> **Work order**
Produce as output only the lines below starting at the line with "[buf.set] that does not fit throws. *)" and continuing through the line with "O => put v B", each one exactly as written.

[Collected data entries]
────────────────

(* ===== verification/SpqrWire.v ===== *)
(** * The SPQR wire format ([encoding/proto/pq-ratchet-serialize.ts])

    The encoder computes the size of the message, allocates a buffer and
    writes into it at an offset; the decoder reads at a cursor.  A number or
    bigint that stands for an integer is a [Z]; the test that a number is an
    integer is then vacuous. *)
From S2P Require Import Prelude ErasureCodec BraidState.

Definition VERSION_V1 : Z := 0x01.
Definition DIRECT_CIPHERTEXT : Z := 0x80.
Definition DIRECT_PUBLIC_KEY : Z := 0x81.
Definition DIRECT_BOTH : Z := 0x82.

(** The numbers of the enum [MessageType]. *)
Definition MessageType_number (t : MessageType) : Z :=
  match t with NoneMsg => 0 | Hdr => 1 | Ek => 2 | EkCt1Ack => 3 | Ct1Ack => 4 | Ct1 => 5 | Ct2 => 6 end.

Definition MODE_NONE : Z := MessageType_number NoneMsg.
Definition MLKEM768_CIPHERTEXT_SIZE : Z := 1088.
Definition MLKEM768_PUBLIC_KEY_SIZE : Z := 1184.
Definition BRAID_CHUNK_SIZE : Z := 32.
Definition MAX_UINT32 : Z := 0xffffffff.
Definition MAX_UINT64 : Z := Z.shiftl 1 64 - 1.
Definition MAX_VARINT_U64_BYTES : Z := 10.
Definition MAX_BRAID_MSG_TYPE : Z := MessageType_number Ct2.
Definition BRAID_CT1_ACK_MSG_TYPE : Z := MessageType_number Ct1Ack.

Inductive WireMode := WireNone | WireBraid | WireDirect.

Record SPQRWireMessage := {
  w_version : Z;
  w_epoch : option Z;
  w_chainIndex : option Z;
  w_mode : WireMode;
  w_braidMsgType : option Z;
  w_braidChunkIndex : option Z;
  w_braidChunkData : option bytes;
  w_kyberCiphertext : option bytes;
  w_kyberPublicKey : option bytes }.

(** ** Checked integers *)
Definition assertUint64 (value min : Z) : result Z :=
  if (value <? min) || (value >? MAX_UINT64) then Throw (Error "Invalid SPQR uint64") else Ok value.

Definition bigintToSafeNumber (value : Z) : result Z :=
  if value >? MAX_SAFE_INTEGER
  then Throw (Error "Invalid SPQR value: exceeds JavaScript safe integer range for local state") else Ok value.

Definition assertUint32 (value min max : Z) : result unit :=
  if (value <? min) || (value >? max) then Throw (Error "Invalid SPQR uint32") else Ok tt.

Definition assertBraidMessageType (msgType : Z) : result unit :=
  if (msgType >? MAX_BRAID_MSG_TYPE) && negb (msgType =? MODE_NONE) then Throw (Error "Invalid braidMsgType")
  else assertUint32 msgType 0 MAX_BRAID_MSG_TYPE.

Definition braidMessageTypeRequiresChunk (msgType : Z) : bool :=
  negb (msgType =? MODE_NONE) && negb (msgType =? BRAID_CT1_ACK_MSG_TYPE).

Definition spqrInternalEpochToWireEpoch (epoch : Z) : result Z :=
  _ ← assertUint32 epoch 0 (MAX_UINT32 - 1); Ok (epoch + 1).

Definition spqrWireEpochToBigInt (wireEpoch : Z) : result Z := assertUint64 wireEpoch 1.

Definition spqrWireEpochToInternalEpoch (wireEpoch : Z) : result Z :=
  epoch ← assertUint64 wireEpoch 1; bigintToSafeNumber (epoch - 1).

(** ** The buffer

    Writing [buf[offset++]] beyond the end of a typed array has no effect;
    [buf.set] that does not fit throws. *)
Definition Buf : Type := bytes * Z.

Definition put (b : Z) (B : Buf) : Buf := (<[Z.to_nat B.2 := u8 b]> B.1, B.2 + 1).

Definition set_bytes (data : bytes) (advance : Z) (B : Buf) : result Buf :=
  if B.2 + len data >? len B.1 then Throw (CodedError "RangeError" "offset is out of bounds")
  else Ok (take (Z.to_nat B.2) B.1 ++ data ++ drop (Z.to_nat (B.2 + len data)) B.1, B.2 + advance).

(** ** Varints *)
Fixpoint leb128_loop (fuel : nat) (v : Z) (B : Buf) : Buf :=
  match fuel with
  | O => put v B
  | S fuel => if v >=? 0x80 then leb128_loop fuel (Z.shiftr v 7) (put (Z.lor (Z.land v 0x7f) 0x80) B) else put v B
  end.

(** A uint64 takes at most nine rounds. *)
Definition encodeVarintLEB128 (value : Z) (B : Buf) : result Buf := v ← assertUint64 value 0; Ok (leb128_loop 9 v B).

Fixpoint varintSize_loop (fuel : nat) (v size : Z) : Z :=
  match fuel with
  | O => size
  | S fuel => if v >=? 0x80 then varintSize_loop fuel (Z.shiftr v 7) (size + 1) else size
  end.
Definition varintSize (value : Z) : result Z := v ← assertUint64 value 0; Ok (varintSize_loop 9 v 1).

(** The loop ends after [MAX_VARINT_U64_BYTES] bytes. *)
Fixpoint leb128_read (fuel : nat) (from : bytes) (cursor result_ shift : Z) : result (Z * Z) :=
  match fuel with
  | O => Throw (Error "Varint too long (> 10 bytes for uint64)")
  | S fuel =>
      if cursor <? len from then
        let byte := nthZ 0 from cursor in
        let cursor := cursor + 1 in
        let result_ := Z.lor result_ (Z.shiftl (Z.land byte 0x7f) shift) in
        if Z.land byte 0x80 =? 0 then
          if result_ >? MAX_UINT64 then Throw (Error "Varint too large (> uint64)") else Ok (result_, cursor)
        else leb128_read fuel from cursor result_ (shift + 7)
      else Throw (Error "Unexpected end of varint")
  end.
Definition decodeVarintLEB128Bigint (from : bytes) (cursor : Z) : result (Z * Z) :=
  leb128_read (Z.to_nat MAX_VARINT_U64_BYTES) from cursor 0 0.

Definition decodeVarintLEB128 (from : bytes) (cursor : Z) : result (Z * Z) :=
  '(value, cursor) ← decodeVarintLEB128Bigint from cursor;
  if value >? MAX_UINT32 then Throw (Error "Varint too large for uint32") else Ok (value, cursor).

(** ** Encode *)
Definition present_ {A} (o : option A) : bool := match o with Some _ => true | None => false end.

(** The size of the part after the mode byte, with the checks made there. *)
Definition payload_size (msg : SPQRWireMessage) : result Z :=
  match w_mode msg with
  | WireBraid =>
      let msgType := default MODE_NONE (w_braidMsgType msg) in
      _ ← assertBraidMessageType msgType;
      let hasChunk := present_ (w_braidChunkData msg) in
      if braidMessageTypeRequiresChunk msgType then
        if negb hasChunk then Throw (Error "Missing braid chunk for message type")
        else s ← varintSize (default 0 (w_braidChunkIndex msg)); Ok (s + BRAID_CHUNK_SIZE)
      else if hasChunk then Throw (Error "Unexpected braid chunk for message type") else Ok 0
  | WireDirect =>
      Ok ((if present_ (w_kyberCiphertext msg) then MLKEM768_CIPHERTEXT_SIZE else 0) +
          (if present_ (w_kyberPublicKey msg) then MLKEM768_PUBLIC_KEY_SIZE else 0))
  | WireNone => Ok 0
  end.

Definition write_payload (msg : SPQRWireMessage) (B : Buf) : result Buf :=
  match w_mode msg with
  | WireBraid =>
      let msgType := default MODE_NONE (w_braidMsgType msg) in
      _ ← assertBraidMessageType msgType;
      let B := put msgType B in
      if braidMessageTypeRequiresChunk msgType then
        let braidChunkIndex := default 0 (w_braidChunkIndex msg) in
        _ ← assertBraidChunkIndex braidChunkIndex;
        B ← encodeVarintLEB128 braidChunkIndex B;
        match w_braidChunkData msg with
        | None => Throw (CodedError "TypeError" "undefined")
        | Some data =>
            if negb (len data =? BRAID_CHUNK_SIZE) then Throw (Error "Invalid braid chunk length")
            else set_bytes data BRAID_CHUNK_SIZE B
        end
      else Ok B
  | WireDirect =>
      let B := put (match w_kyberCiphertext msg, w_kyberPublicKey msg with
                    | Some _, Some _ => DIRECT_BOTH | Some _, None => DIRECT_CIPHERTEXT
                    | None, Some _ => DIRECT_PUBLIC_KEY | None, None => MODE_NONE end) B in
      B ← match w_kyberCiphertext msg with Some c => set_bytes c MLKEM768_CIPHERTEXT_SIZE B | None => Ok B end;
      match w_kyberPublicKey msg with Some k => set_bytes k MLKEM768_PUBLIC_KEY_SIZE B | None => Ok B end
  | WireNone => Ok (put MODE_NONE B)
  end.

Definition encodeSPQRWire (msg : SPQRWireMessage) : result bytes :=
  if negb (w_version msg =? 1) then Throw (Error "Unsupported SPQR wire version for encode")
  else match w_epoch msg with
  | None => Throw (Error "SPQR wire epoch is required")
  | Some epoch =>
      let chainIndex := default 0 (w_chainIndex msg) in
      _ ← assertUint64 epoch 1;
      _ ← assertUint32 chainIndex 0 MAX_UINT32;
      s1 ← varintSize epoch;
      s2 ← varintSize chainIndex;
      s3 ← payload_size msg;
      let buf : Buf := (replicate (Z.to_nat (1 + s1 + s2 + 1 + s3)) 0, 0) in
      B ← encodeVarintLEB128 epoch (put VERSION_V1 buf);
      B ← encodeVarintLEB128 chainIndex B;
      B ← write_payload msg B;
      Ok B.1
  end.

(** ** Decode *)
Definition wire_header (epoch chainIndex : Z) (mode : WireMode) : SPQRWireMessage := {|
  w_version := 1; w_epoch := Some epoch; w_chainIndex := Some chainIndex; w_mode := mode; w_braidMsgType := None;
  w_braidChunkIndex := None; w_braidChunkData := None; w_kyberCiphertext := None; w_kyberPublicKey := None |}.
Definition set_direct (ct pk : option bytes) (m : SPQRWireMessage) : SPQRWireMessage := {|
  w_version := w_version m; w_epoch := w_epoch m; w_chainIndex := w_chainIndex m; w_mode := w_mode m;
  w_braidMsgType := w_braidMsgType m; w_braidChunkIndex := w_braidChunkIndex m; w_braidChunkData := w_braidChunkData m;
  w_kyberCiphertext := ct; w_kyberPublicKey := pk |}.
Definition set_braid (t : Z) (i : option Z) (c : option bytes) (m : SPQRWireMessage) : SPQRWireMessage := {|
  w_version := w_version m; w_epoch := w_epoch m; w_chainIndex := w_chainIndex m; w_mode := w_mode m;
  w_braidMsgType := Some t; w_braidChunkIndex := i; w_braidChunkData := c;
  w_kyberCiphertext := w_kyberCiphertext m; w_kyberPublicKey := w_kyberPublicKey m |}.

Definition wire_slice (b : bytes) (from to : Z) : bytes := take (Z.to_nat (to - from)) (drop (Z.to_nat from) b).

(** A fixed-size field at the cursor. *)
Definition read_fixed (b : bytes) (cursor size : Z) (e : exn) : result (bytes * Z) :=
  if cursor + size >? len b then Throw e else Ok (wire_slice b cursor (cursor + size), cursor + size).

Definition decode_direct (b : bytes) (cursor modeByte : Z) (msg : SPQRWireMessage) : result SPQRWireMessage :=
  '(ct, cursor) ← (if (modeByte =? DIRECT_CIPHERTEXT) || (modeByte =? DIRECT_BOTH)
    then '(ct, cursor) ← read_fixed b cursor MLKEM768_CIPHERTEXT_SIZE (Error "Truncated kyberCiphertext"); Ok (Some ct, cursor)
    else Ok (None, cursor));
  '(pk, cursor) ← (if (modeByte =? DIRECT_PUBLIC_KEY) || (modeByte =? DIRECT_BOTH)
    then '(pk, cursor) ← read_fixed b cursor MLKEM768_PUBLIC_KEY_SIZE (Error "Truncated kyberPublicKey"); Ok (Some pk, cursor)
    else Ok (None, cursor));
  Ok (set_direct ct pk msg).

Definition decode_braid (b : bytes) (cursor modeByte : Z) (msg : SPQRWireMessage) : result SPQRWireMessage :=
  if negb (braidMessageTypeRequiresChunk modeByte) then Ok (set_braid modeByte None None msg)
  else if cursor >=? len b then Throw (Error "Missing braid chunk for message type")
  else
    '(braidChunkIndex, cursor) ← decodeVarintLEB128 b cursor;
    _ ← assertBraidChunkIndex braidChunkIndex;
    '(chunk, cursor) ← read_fixed b cursor BRAID_CHUNK_SIZE (Error "Truncated braid chunk");
    Ok (set_braid modeByte (Some braidChunkIndex) (Some chunk) msg).

Definition decodeSPQRWire (b : bytes) : result SPQRWireMessage :=
  if len b =? 0 then Throw (Error "Missing SPQR wire payload: v1 is required")
  else
    let version := nthZ 0 b 0 in
    if version =? 0 then Throw (Error "Unsupported SPQR wire version: 0; v1 is required")
    else if negb (version =? VERSION_V1) then Throw (Error "Unknown SPQR wire version")
    else
      '(epoch, cursor) ← decodeVarintLEB128Bigint b 1;
      _ ← spqrWireEpochToBigInt epoch;
      '(chainIndex, cursor) ← decodeVarintLEB128 b cursor;
      _ ← assertUint32 chainIndex 0 MAX_UINT32;
      if cursor >=? len b then Throw (Error "Truncated SPQR wire payload: missing mode byte")
      else
        let modeByte := nthZ 0 b cursor in
        let cursor := cursor + 1 in
        if (modeByte =? DIRECT_CIPHERTEXT) || (modeByte =? DIRECT_PUBLIC_KEY) || (modeByte =? DIRECT_BOTH)
        then decode_direct b cursor modeByte (wire_header epoch chainIndex WireDirect)
        else if modeByte =? MODE_NONE then Ok (wire_header epoch chainIndex WireNone)
        else if modeByte >? MAX_BRAID_MSG_TYPE then Throw (Error "Unknown SPQR mode byte")
        else decode_braid b cursor modeByte (wire_header epoch chainIndex WireBraid).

────────────────

> **Solution to this problem**
    [buf.set] that does not fit throws. *)
Definition Buf : Type := bytes * Z.

Definition put (b : Z) (B : Buf) : Buf := (<[Z.to_nat B.2 := u8 b]> B.1, B.2 + 1).

Definition set_bytes (data : bytes) (advance : Z) (B : Buf) : result Buf :=
  if B.2 + len data >? len B.1 then Throw (CodedError "RangeError" "offset is out of bounds")
  else Ok (take (Z.to_nat B.2) B.1 ++ data ++ drop (Z.to_nat (B.2 + len data)) B.1, B.2 + advance).

(** ** Varints *)
Fixpoint leb128_loop (fuel : nat) (v : Z) (B : Buf) : Buf :=
  match fuel with
  | O => put v B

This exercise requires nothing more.